An explain plan explains the method the optimizer has chosen to produce a result set. Depending on the query, there can be a variety of methods to produce a result set. The optimizer calculates the cost for each method and chooses the one with the lowest cost. In large queries, cost is generally measured by the amount of I/O to be performed.

An explain plan does not do any actual query processing work. Explain plans use statistics generated by the ANALYZE command, so plans generated before and after running ANALYZE can be quite different. This is especially true for queries with multiple joins, because the order of the joins can have a tremendous impact on performance.

In the following exercise, you will generate some small tables that you can query and view some explain plans.

  1. Enable timing so that you can see the effects of different performance tuning measures.

    tutorial=# \timing on

  2. View the create_sample_table.sql script, and then run it.

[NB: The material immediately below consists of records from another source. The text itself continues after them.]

(* ===== verification/Crypto.v ===== *)
(** * Types, hashes and networks

    [ecashjs-lib/src/types.js], [crypto.js] and [networks.js]: the value types
    the library adds to typeforce, the two composed hashes, and the constants of
    the networks. *)

From stdpp Require Import base tactics list numbers strings.
From S2P Require Import Prelude JsNumber NodeBuffer Externals.
Open Scope Z_scope.

Module Types.

Definition UINT31_MAX : Z := 2 ^ 31 - 1.
Definition SATOSHI_MAX : Z := 21 * 10 ^ 14.

Section Types.
Context `{!Typeforce}.

Definition UInt31 (value : Z) : bool := tf_UInt32 value && (value <=? UINT31_MAX).
Definition Satoshi (value : Z) : bool := tf_UInt53 value && (value <=? SATOSHI_MAX).
Definition Hash160bit (b : buffer) : bool := tf_BufferN 20 b.
Definition Hash256bit (b : buffer) : bool := tf_BufferN 32 b.
Definition Buffer256bit (b : buffer) : bool := tf_BufferN 32 b.

Context `{!TypeforceSpec}.

Lemma UInt31_spec n : UInt31 n = true ↔ 0 <= n < 2 ^ 31.
Proof. unfold UInt31, UINT31_MAX. rewrite andb_true_iff, tf_UInt32_spec, Z.leb_le. lia. Qed.

Lemma Satoshi_spec n : Satoshi n = true ↔ 0 <= n <= SATOSHI_MAX.
Proof.
  unfold Satoshi, SATOSHI_MAX. rewrite andb_true_iff, tf_UInt53_spec, Z.leb_le.
  unfold MAX_SAFE_INTEGER. lia.
Qed.

Lemma Hash160bit_spec b : Hash160bit b = true ↔ blen b = 20.
Proof. apply tf_BufferN_spec. Qed.

Lemma Hash256bit_spec b : Hash256bit b = true ↔ blen b = 32.
Proof. apply tf_BufferN_spec. Qed.

End Types.
End Types.

Module Crypto.
Section Crypto.
Context `{!CreateHash}.

Definition ripemd160 : buffer → buffer := ch_ripemd160.
Definition sha1 : buffer → buffer := ch_sha1.
Definition sha256 : buffer → buffer := ch_sha256.
Definition hash160 (b : buffer) : buffer := ripemd160 (sha256 b).
Definition hash256 (b : buffer) : buffer := sha256 (sha256 b).

Context `{!CreateHashSpec}.

Lemma hash160_ok b : blen (hash160 b) = 20 ∧ bytes_ok (hash160 b).
Proof. apply ch_ripemd160_ok. Qed.

Lemma hash256_ok b : blen (hash256 b) = 32 ∧ bytes_ok (hash256 b).
Proof. apply ch_sha256_ok. Qed.

End Crypto.
End Crypto.

Module Networks.

Record bip32_versions := { bip32_public : Z; bip32_private : Z }.

Record network := {
  messagePrefix : buffer;
  bech32 : option string;
  bip32 : bip32_versions;
  pubKeyHash : Z;
  scriptHash : Z;
  wif : Z;
}.

(** The bytes of [Bitcoin Signed Message] and [Litecoin Signed Message] with the
    length byte before them and the line feed behind. *)
Definition bitcoin_prefix : buffer :=
  [0x18; 0x42; 0x69; 0x74; 0x63; 0x6f; 0x69; 0x6e; 0x20; 0x53; 0x69; 0x67; 0x6e; 0x65; 0x64;
   0x20; 0x4d; 0x65; 0x73; 0x73; 0x61; 0x67; 0x65; 0x3a; 0x0a].
Definition litecoin_prefix : buffer :=
  [0x19; 0x4c; 0x69; 0x74; 0x65; 0x63; 0x6f; 0x69; 0x6e; 0x20; 0x53; 0x69; 0x67; 0x6e; 0x65; 0x64;
   0x20; 0x4d; 0x65; 0x73; 0x73; 0x61; 0x67; 0x65; 0x3a; 0x0a].

Definition bitcoin : network := {|
  messagePrefix := bitcoin_prefix; bech32 := Some "bc"%string;
  bip32 := {| bip32_public := 0x0488b21e; bip32_private := 0x0488ade4 |};
  pubKeyHash := 0x00; scriptHash := 0x05; wif := 0x80 |}.

Definition testnet : network := {|
  messagePrefix := bitcoin_prefix; bech32 := Some "tb"%string;
  bip32 := {| bip32_public := 0x043587cf; bip32_private := 0x04358394 |};
  pubKeyHash := 0x6f; scriptHash := 0xc4; wif := 0xef |}.

Definition litecoin : network := {|
  messagePrefix := litecoin_prefix; bech32 := None;
  bip32 := {| bip32_public := 0x019da462; bip32_private := 0x019d9cfe |};
  pubKeyHash := 0x30; scriptHash := 0x32; wif := 0xb0 |}.

End Networks.
(* ===== verification/Asm.v ===== *)
(** * Hexadecimal strings and script assembly

    The ['hex'] encoding of Node buffers, and [toASM] and [fromASM] of
    [ecashjs-lib/src/script.js]. *)

From stdpp Require Import base tactics list gmap numbers strings.
From S2P Require Import Prelude JsNumber NodeBuffer Opcodes PushData ScriptNumber Script.
Open Scope Z_scope.

Module Hex.

Definition digit (n : Z) : Ascii.ascii :=
  Ascii.ascii_of_N (Z.to_N (if n <? 10 then 48 + n else 87 + n)).

(** The value of a digit of either case. *)
Definition value (c : Ascii.ascii) : option Z :=
  let n := Z.of_N (Ascii.N_of_ascii c) in
  if (48 <=? n) && (n <=? 57) then Some (n - 48)
  else if (97 <=? n) && (n <=? 102) then Some (n - 87)
  else if (65 <=? n) && (n <=? 70) then Some (n - 55)
  else None.

(** [buffer.toString('hex')] *)
Fixpoint toHex (b : buffer) : string :=
  match b with
  | [] => EmptyString
  | x :: b => String (digit (x / 16)) (String (digit (x mod 16)) (toHex b))
  end.

(** [Buffer.from(s, 'hex')] stops at the first pair that is not hexadecimal. *)
Fixpoint fromHex (s : string) : buffer :=
  match s with
  | String c1 (String c2 s) =>
      match value c1, value c2 with
      | Some h, Some l => (16 * h + l) :: fromHex s
      | _, _ => []
      end
  | _ => []
  end.

Lemma value_digit n : 0 <= n < 16 → value (digit n) = Some n.
Proof.
  intros H. assert (Hn : n ∈ map Z.of_nat (seq 0 16)).
  { apply list_elem_of_In, in_map_iff. exists (Z.to_nat n). rewrite in_seq. lia. }
  repeat (apply elem_of_cons in Hn as [->|Hn]; [reflexivity|]). by apply elem_of_nil in Hn.
Qed.

Lemma fromHex_toHex b : bytes_ok b → fromHex (toHex b) = b.
Proof.
  induction 1 as [|x b Hx _ IH]; [done|]. cbn. unfold is_byte in Hx.
  rewrite !value_digit, IH by (pose proof (Z.mod_pos_bound x 16); pose proof (Z.div_lt_upper_bound x 16 16);
    pose proof (Z.div_pos x 16); lia).
  f_equal. pose proof (Z.div_mod x 16). lia.
Qed.

Lemma fromHex_ok s : bytes_ok (fromHex s).
Proof.
  assert (Hv : ∀ c v, value c = Some v → 0 <= v < 16).
  { intros c v. unfold value. set (n := Z.of_N (Ascii.N_of_ascii c)). clearbody n.
    intros H. repeat case_match; bool_facts; try discriminate H; injection H as <-; lia. }
  revert s. fix IH 1. intros [|c1 [|c2 s]]; cbn [fromHex]; [constructor..|].
  destruct (value c1) as [h|] eqn:E1; [|constructor]. destruct (value c2) as [l|] eqn:E2; [|constructor].
  apply Hv in E1, E2. constructor; [unfold is_byte; lia|apply IH].
Qed.

End Hex.

Module Asm.

Definition space : Ascii.ascii := Ascii.ascii_of_nat 32.

(** [words.join(' ')] *)
Fixpoint join (words : list string) : string :=
  match words with
  | [] => EmptyString
  | [w] => w
  | w :: ws => String.append w (String space (join ws))
  end.

(** [s.split(' ')] *)
Fixpoint split (s : string) : list string :=
  match s with
  | EmptyString => [EmptyString]
  | String c s =>
      if bool_decide (c = space) then EmptyString :: split s
      else
        match split s with
        | w :: ws => String c w :: ws
        | [] => [String c EmptyString]
        end
  end.

(** The word of a chunk; [join] prints [undefined] as nothing. *)
Definition word (chunk : chunk) : string :=
  let name op := default EmptyString (REVERSE_OPS !! op) in
  match chunk with
  | CBuf b =>
      match Script.asMinimalOP b with
      | None => Hex.toHex b
      | Some op => name op
      end
  | COp op => name op
  end.

Definition toASM (s : script) : result string :=
  cs ← Script.decompile s; Ok (join (map word cs)).

Definition parse_word (chunkStr : string) : chunk :=
  match ops chunkStr with
  | Some op => COp op
  | None => CBuf (Hex.fromHex chunkStr)
  end.

Definition fromASM {Mem : UninitMem} (asm : string) : result buffer :=
  Script.compile (SArr (map parse_word (split asm))).

(** ** Lemmas *)

Fixpoint no_space (s : string) : bool :=
  match s with
  | EmptyString => true
  | String c s => negb (bool_decide (c = space)) && no_space s
  end.

Lemma split_word w : no_space w = true → split w = [w].
Proof.
  induction w as [|c w IH]; [done|]. cbn. intros [Hc Hw]%andb_true_iff. rewrite IH by done.
  by destruct (bool_decide (c = space)).
Qed.

Lemma split_append w s : no_space w = true → split (String.append w (String space s)) = w :: split s.
Proof.
  induction w as [|c w IH]; cbn [String.append split no_space].
  - intros _. done.
  - intros [Hc Hw]%andb_true_iff.
    change (String.append (String c w) (String space s)) with (String c (String.append w (String space s))).
    cbn [split]. rewrite IH by done. by destruct (bool_decide (c = space)).
Qed.

Lemma split_join ws : ws ≠ [] → Forall (λ w, no_space w = true) ws → split (join ws) = ws.
Proof.
  intros Hne H. induction H as [|w ws Hw Hws IH]; [done|]. destruct ws as [|w' ws].
  - by apply split_word.
  - change (join (w :: w' :: ws)) with (String.append w (String space (join (w' :: ws)))).
    rewrite split_append by done. f_equal. by apply IH.
Qed.

Lemma no_space_hex b : bytes_ok b → no_space (Hex.toHex b) = true.
Proof.
  induction 1 as [|x b Hx _ IH]; [done|]. cbn [Hex.toHex no_space]. rewrite IH.
  assert (D : ∀ n, 0 <= n < 16 → negb (bool_decide (Hex.digit n = space)) = true).
  { intros n Hn. apply negb_true_iff, bool_decide_eq_false. intros E.
    pose proof (Hex.value_digit n Hn) as V. rewrite E in V. discriminate. }
  unfold is_byte in Hx. rewrite !D; [done| |]; (split; [try apply Z.div_pos; try apply Z.mod_pos_bound; lia|]);
    [apply Z.mod_pos_bound; lia|apply Z.div_lt_upper_bound; lia].
Qed.

(** The names of the table start with a letter that is not a digit. *)
Lemma ops_capital c s op : ops (String c s) = Some op → Hex.value c = None.
Proof.
  unfold ops. destruct (list_find _ OPS) as [[i [n v]]|] eqn:E; [|discriminate]. intros _.
  apply list_find_Some in E as (El & En & _). cbn in En. subst n.
  assert (F : Forall (λ p : string * Z, match p.1 with String c _ => Hex.value c = None | EmptyString => False end) OPS)
    by concrete.
  apply (Forall_lookup_1 _ _ _ _ F El).
Qed.

Lemma parse_hex b : bytes_ok b → b ≠ [] → parse_word (Hex.toHex b) = CBuf b.
Proof.
  intros Hok Hne. unfold parse_word. destruct (ops (Hex.toHex b)) eqn:E; [|by rewrite Hex.fromHex_toHex].
  destruct b as [|x b]; [done|]. cbn in E. apply ops_capital in E.
  apply bytes_ok_cons in Hok as [Hx _]. unfold is_byte in Hx.
  rewrite Hex.value_digit in E; [discriminate|]. split; [apply Z.div_pos|apply Z.div_lt_upper_bound]; lia.
Qed.

Definition named_ok (op : Z) : bool :=
  match REVERSE_OPS !! op with
  | Some n => bool_decide (ops n = Some op) && no_space n
  | None => true
  end.

Lemma named_roundtrip op n : 0 <= op < 256 → REVERSE_OPS !! op = Some n →
  ops n = Some op ∧ no_space n = true.
Proof.
  intros Hop En. pose proof (byte_forall named_ok op ltac:(vm_compute; reflexivity) Hop) as H.
  unfold named_ok in H. rewrite En in H. apply andb_true_iff in H as [H1 H2]. split; [|done].
  by apply bool_decide_eq_true in H1.
Qed.

(** A chunk whose word says what it is. *)
Definition has_word (c : chunk) : Prop :=
  Script.canonical c ∧ match c with COp op => is_Some (REVERSE_OPS !! op) | CBuf _ => True end.

Lemma word_roundtrip c : has_word c → parse_word (word c) = c ∧ no_space (word c) = true.
Proof.
  intros [[Hd Hm] Hn]. destruct c as [op|b]; cbn in *.
  - destruct Hn as [n En]. destruct (named_roundtrip op n ltac:(lia) En) as [E1 E2].
    unfold parse_word. rewrite En. cbn [default from_option id]. by rewrite E1.
  - destruct (Script.asMinimalOP b) eqn:E; [discriminate|]. destruct Hd as [Hok _].
    split; [apply parse_hex; [done|by intros ->]|by apply no_space_hex].
Qed.

(** ** Properties *)

(** Assembly is faithful: the text of a script, given its chunks or its bytes, is read
    back as that script, provided there is a chunk and its opcodes have names. *)
Theorem asm_roundtrip {Mem : UninitMem} cs : cs ≠ [] → Forall has_word cs →
  (asm ← toASM (SArr cs); fromASM asm) = Ok (Script.serialize cs) ∧
  (asm ← toASM (SBuf (Script.serialize cs)); fromASM asm) = Ok (Script.serialize cs).
Proof.
  intros Hne H.
  assert (Hc : Forall Script.canonical cs) by (eapply Forall_impl; [exact H|by intros c []]).
  assert (E : fromASM (join (map word cs)) = Ok (Script.serialize cs)).
  { unfold fromASM. rewrite split_join.
    - replace (map parse_word (map word cs)) with cs.
      2:{ clear -H. induction H as [|c cs Hc _ IH]; [done|]. cbn. by rewrite (proj1 (word_roundtrip c Hc)), <- IH. }
      by apply Script.compile_serialize, Script.decodable_wf, Script.canonical_decodable.
    - destruct cs; [done|discriminate].
    - apply Forall_map. eapply Forall_impl; [exact H|]. intros c Hw. by apply word_roundtrip. }
  unfold toASM. rewrite Script.decompile_serialize by by apply Script.canonical_decodable.
  rewrite Script.map_minimalize_canonical by done. split; exact E.
Qed.

Lemma asm_roundtrip_witness :
  (asm ← toASM (SArr [COp 0x6a; CBuf [1; 2]; COp 0x51]); fromASM (Mem := zero_mem) asm)
    = Ok (Script.serialize [COp 0x6a; CBuf [1; 2]; COp 0x51]) ∧
  (asm ← toASM (SBuf (Script.serialize [COp 0x6a; CBuf [1; 2]; COp 0x51])); fromASM (Mem := zero_mem) asm)
    = Ok (Script.serialize [COp 0x6a; CBuf [1; 2]; COp 0x51]).
Proof.
  apply (asm_roundtrip (Mem := zero_mem)); [discriminate|].
  apply Forall_cons; split; [|apply Forall_cons; split; [|apply Forall_singleton]].
  1, 3: split; [concrete|vm_compute; by eexists].
  concrete.
Defined.

(** A word that is neither an opcode nor hexadecimal is not refused: a misspelt opcode
    is read as an empty push. *)
Theorem asm_unknown_word {Mem : UninitMem} c w :
  no_space (String c w) = true → ops (String c w) = None → Hex.value c = None →
  fromASM (String c w) = Ok [0].
Proof.
  intros Hs Ho Hv. unfold fromASM. rewrite split_word by done. cbn [map]. unfold parse_word. rewrite Ho.
  replace (Hex.fromHex (String c w)) with (@nil Z).
  - rewrite Script.compile_serialize; [done|]. concrete.
  - destruct w; cbn; [done|]. by rewrite Hv.
Qed.

Lemma asm_unknown_word_witness : fromASM (Mem := zero_mem) "OP_RETRUN" = Ok [0].
Proof. apply (asm_unknown_word (Mem := zero_mem)); vm_compute; reflexivity. Defined.

End Asm.
(* ===== verification/Transaction.v ===== *)
(** * Transactions

    [ecashjs-lib/src/transaction.js]: building, sizing, serialising and parsing
    transactions, and the hashes that signatures commit to.  The closures over
    [buffer] and [offset] of the source are the writers and readers of
    NodeBuffer; [tx_bytes] is the serialisation they compute. *)

From stdpp Require Import base tactics list gmap numbers strings.
From S2P Require Import Prelude JsNumber NodeBuffer Opcodes Externals BufferUtils Crypto Script Asm.
Import Types.
Open Scope Z_scope.

Record txin := mkTxin {
  in_hash : buffer;
  in_index : Z;
  in_script : buffer;
  in_sequence : Z;
  in_witness : list buffer;
}.

(** An output has a [value], or, in the blank outputs of a signature hash, a
    [valueBuffer] instead. *)
Record txout := mkTxout {
  out_value : option Z;
  out_valueBuffer : option buffer;
  out_script : buffer;
}.

Record transaction := mkTransaction {
  version : Z;
  locktime : Z;
  ins : list txin;
  outs : list txout;
}.

#[export] Instance txin_eq_dec : EqDecision txin.
Proof. solve_decision. Defined.
#[export] Instance txout_eq_dec : EqDecision txout.
Proof. solve_decision. Defined.
#[export] Instance transaction_eq_dec : EqDecision transaction.
Proof. solve_decision. Defined.

(** [xs[i] = f(xs[i])], and the [TypeError] of an index without an element. *)
Definition modify_at {A} (i : Z) (f : A → A) (xs : list A) : result (list A) :=
  if (0 <=? i) && (i <? len xs) then Ok (alter f (Z.to_nat i) xs)
  else Throw (TypeError "Cannot set properties of undefined").

Module Transaction.

(** [new Transaction()] *)
Definition new : transaction := {| version := 2; locktime := 0; ins := []; outs := [] |}.

Definition DEFAULT_SEQUENCE : Z := 0xffffffff.
Definition SIGHASH_ALL : Z := 0x01.
Definition SIGHASH_NONE : Z := 0x02.
Definition SIGHASH_SINGLE : Z := 0x03.
Definition SIGHASH_ANYONECANPAY : Z := 0x80.
Definition SIGHASH_BITCOINCASHBIP143 : Z := 0x40.
Definition ADVANCED_TRANSACTION_MARKER : Z := 0x00.
Definition ADVANCED_TRANSACTION_FLAG : Z := 0x01.

Definition EMPTY_SCRIPT : buffer := [].
Definition EMPTY_WITNESS : list buffer := [].
Definition ZERO : buffer := replicate 32 0.
Definition ONE : buffer := replicate 31 0 ++ [1].
Definition VALUE_UINT64_MAX : buffer := replicate 8 0xff.
Definition BLANK_OUTPUT : txout :=
  {| out_value := None; out_valueBuffer := Some VALUE_UINT64_MAX; out_script := EMPTY_SCRIPT |}.

Definition hasWitnesses (tx : transaction) : bool :=
  existsb (λ x, negb (len (in_witness x) =? 0)) (ins tx).

Section Tx.
Context {Mem : UninitMem} `{!Typeforce} `{!VarUint} `{!CreateHash}.

(** ** Sizes *)

Definition varSliceSize (someScript : buffer) : Z :=
  vu_encodingLength (blen someScript) + blen someScript.

Definition vectorSize (someVector : list buffer) : Z :=
  vu_encodingLength (len someVector) + fold_left (λ sum w, sum + varSliceSize w) someVector 0.

Definition __byteLength (tx : transaction) (__allowWitness : bool) : Z :=
  let hasWitnesses := __allowWitness && hasWitnesses tx in
  (if hasWitnesses then 10 else 8) +
  vu_encodingLength (len (ins tx)) +
  vu_encodingLength (len (outs tx)) +
  fold_left (λ sum input, sum + 40 + varSliceSize (in_script input)) (ins tx) 0 +
  fold_left (λ sum output, sum + 8 + varSliceSize (out_script output)) (outs tx) 0 +
  (if hasWitnesses then fold_left (λ sum input, sum + vectorSize (in_witness input)) (ins tx) 0 else 0).

Definition byteLength (tx : transaction) : Z := __byteLength tx true.

Definition weight (tx : transaction) : Z :=
  let base := __byteLength tx false in
  let total := __byteLength tx true in
  base * 3 + total.

(** [Math.ceil(x / 4)] *)
Definition virtualSize (tx : transaction) : Z := - (- weight tx / 4).

(** ** Parsing *)

Definition readSlice (n : Z) : reader buffer := rSlice n.
Definition readUInt32 : reader Z := rUIntLE 4.
Definition readInt32 : reader Z := rInt32.
Definition readUInt64 : reader Z := BufferUtils.rUInt64.
Definition readVarInt : reader Z := BufferUtils.rVarInt.
Definition readVarSlice : reader buffer := n ← readVarInt; readSlice n.
Definition readVector : reader (list buffer) :=
  count ← readVarInt; rtimes readVarSlice (Z.to_nat count).

Definition readTxin : reader txin :=
  hash ← readSlice 32;
  index ← readUInt32;
  script ← readVarSlice;
  sequence ← readUInt32;
  mret (mkTxin hash index script sequence EMPTY_WITNESS).

Definition readTxout : reader txout :=
  value ← readUInt64;
  script ← readVarSlice;
  mret (mkTxout (Some value) None script).

(** The marker and the flag are looked at without moving the offset, and skipped
    when they are the two bytes of a transaction with witnesses. *)
Definition readMarker : reader bool := λ b off,
  marker ← readUInt8 b off;
  flag ← readUInt8 b (off + 1);
  if (marker =? ADVANCED_TRANSACTION_MARKER) && (flag =? ADVANCED_TRANSACTION_FLAG)
  then Ok (true, off + 2) else Ok (false, off).

Definition set_witness (x : txin) (w : list buffer) : txin :=
  mkTxin (in_hash x) (in_index x) (in_script x) (in_sequence x) w.

Definition rthrow {A} (e : js_exn) : reader A := λ _ _, Throw e.

(** The body of [fromBuffer], up to the check of what is left over. *)
Definition readTransaction : reader transaction :=
  version ← readInt32;
  hasWitness ← readMarker;
  vinLen ← readVarInt;
  ins ← rtimes readTxin (Z.to_nat vinLen);
  voutLen ← readVarInt;
  outs ← rtimes readTxout (Z.to_nat voutLen);
  ins ← (if (hasWitness : bool) then
           ws ← rtimes readVector (Z.to_nat vinLen);
           let ins := zip_with set_witness ins ws in
           if negb (hasWitnesses (mkTransaction version 0 ins outs))
           then rthrow (Error "Transaction has superfluous witness data")
           else mret ins
         else mret ins);
  locktime ← readUInt32;
  mret (mkTransaction version locktime ins outs).

Definition fromBuffer (b : buffer) (__noStrict : bool) : result transaction :=
  '(tx, offset) ← readTransaction b 0;
  if __noStrict then Ok tx
  else if negb (offset =? blen b) then Throw (Error "Transaction has unexpected data")
  else Ok tx.

(** ** Building *)

Definition isCoinbaseHash (b : buffer) : result bool :=
  _ ← guard_js (Hash256bit b) TypeforceError;
  Ok (forallb (λ i, byte_is b (Z.of_nat i) 0) (seq 0 32)).

Definition isCoinbase (tx : transaction) : result bool :=
  match ins tx with
  | [x] => isCoinbaseHash (in_hash x)
  | _ => Ok false
  end.

(** The new transaction and the index of the input. *)
Definition addInput (tx : transaction) (hash : buffer) (index : Z) (sequence : option Z)
    (scriptSig : option buffer) : result (transaction * Z) :=
  _ ← guard_js (Hash256bit hash && tf_UInt32 index &&
                match sequence with Some s => tf_UInt32 s | None => true end) TypeforceError;
  let sequence := default DEFAULT_SEQUENCE sequence in
  let input := mkTxin hash index (default EMPTY_SCRIPT scriptSig) sequence EMPTY_WITNESS in
  Ok (mkTransaction (version tx) (locktime tx) (ins tx ++ [input]) (outs tx), len (ins tx)).

Definition addOutput (tx : transaction) (scriptPubKey : buffer) (value : Z) : result (transaction * Z) :=
  _ ← guard_js (Satoshi value) TypeforceError;
  Ok (mkTransaction (version tx) (locktime tx) (ins tx)
        (outs tx ++ [mkTxout (Some value) None scriptPubKey]), len (outs tx)).

(** A clone has [value] and [script] of an output, not its [valueBuffer]. *)
Definition clone_out (o : txout) : txout := mkTxout (out_value o) None (out_script o).
Definition clone (tx : transaction) : transaction :=
  mkTransaction (version tx) (locktime tx)
    (map (λ i, mkTxin (in_hash i) (in_index i) (in_script i) (in_sequence i) (in_witness i)) (ins tx))
    (map clone_out (outs tx)).

Definition set_script (s : buffer) (x : txin) : txin :=
  mkTxin (in_hash x) (in_index x) s (in_sequence x) (in_witness x).

Definition setInputScript (tx : transaction) (index : Z) (scriptSig : buffer) : result transaction :=
  ins' ← modify_at index (set_script scriptSig) (ins tx);
  Ok (mkTransaction (version tx) (locktime tx) ins' (outs tx)).

Definition setWitness (tx : transaction) (index : Z) (witness : list buffer) : result transaction :=
  ins' ← modify_at index (λ x, set_witness x witness) (ins tx);
  Ok (mkTransaction (version tx) (locktime tx) ins' (outs tx)).

(** ** Serialising *)

Definition writeSlice (s : buffer) : writer := wSlice s.
Definition writeUInt8 (i : Z) : writer := wUIntLE 1 i.
Definition writeUInt32 (i : Z) : writer := wUIntLE 4 i.
Definition writeInt32 (i : Z) : writer := wInt32 i.
Definition writeUInt64 (i : option Z) : writer := λ b off, BufferUtils.writeUInt64LE b i off.
Definition writeVarInt (i : Z) : writer := BufferUtils.wVarInt i.
Definition writeVarSlice (s : buffer) : writer := (writeVarInt (blen s) ;; writeSlice s)%writer.
Definition writeVector (v : list buffer) : writer :=
  (writeVarInt (len v) ;; wforEach writeVarSlice v)%writer.

Definition writeTxin (i : txin) : writer :=
  (writeSlice (in_hash i) ;; writeUInt32 (in_index i) ;;
   writeVarSlice (in_script i) ;; writeUInt32 (in_sequence i))%writer.

Definition writeTxout (o : txout) : writer :=
  ((match out_valueBuffer o with
    | None => writeUInt64 (out_value o)
    | Some v => writeSlice v
    end) ;; writeVarSlice (out_script o))%writer.

(** The calls of [__toBuffer] on the buffer. *)
Definition writeTransaction (tx : transaction) (__allowWitness : bool) : writer :=
  let hasWitnesses := __allowWitness && hasWitnesses tx in
  (writeInt32 (version tx) ;;
   (if hasWitnesses
    then writeUInt8 ADVANCED_TRANSACTION_MARKER ;; writeUInt8 ADVANCED_TRANSACTION_FLAG
    else wskip) ;;
   writeVarInt (len (ins tx)) ;;
   wforEach writeTxin (ins tx) ;;
   writeVarInt (len (outs tx)) ;;
   wforEach writeTxout (outs tx) ;;
   (if hasWitnesses then wforEach (λ i, writeVector (in_witness i)) (ins tx) else wskip) ;;
   writeUInt32 (locktime tx))%writer.

(** The buffer as it is left, which the caller may hold, and the result. *)
Definition __toBuffer (tx : transaction) (b : option buffer) (initialOffset : option Z)
    (__allowWitness : bool) : result (buffer * buffer) :=
  let b := default (allocUnsafe (__byteLength tx __allowWitness)) b in
  '(b, offset) ← writeTransaction tx __allowWitness b (default 0 initialOffset);
  match initialOffset with
  | Some o => Ok (b, slice b o offset)
  | None => Ok (b, b)
  end.

Definition toBuffer (tx : transaction) (b : option buffer) (initialOffset : option Z) : result (buffer * buffer) :=
  __toBuffer tx b initialOffset true.

Definition getHash (tx : transaction) : result buffer :=
  '(_, b) ← __toBuffer tx None None false; Ok (Crypto.hash256 b).

(** The bytes whose hexadecimal form is the id. *)
Definition getId (tx : transaction) : result buffer :=
  h ← getHash tx; Ok (reverse h).

Definition toHex (tx : transaction) : result string :=
  '(_, b) ← toBuffer tx None None; Ok (Hex.toHex b).

Definition fromHex (hex : string) : result transaction := fromBuffer (Hex.fromHex hex) false.

End Tx.
End Transaction.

    tutorial=# \i create_sample_table.sql

    DROP TABLE
    Time: 15.901 ms
    SET
    Time: 3.174 ms
    psql:create_sample_table.sql:3: NOTICE:  CREATE TABLE will create implicit
    sequence "sample_id_seq" for serial column "sample.id"
    CREATE TABLE
    Time: 24.421 ms
    INSERT 0 1000000
    Time: 14624.516 ms
    UPDATE 1000000
    Time: 1241.156 ms
    UPDATE 50000
    Time: 190.210 ms
    UPDATE 1000000
    Time: 1111.454 ms
    
  3. Request the explain plan for the COUNT() aggregate.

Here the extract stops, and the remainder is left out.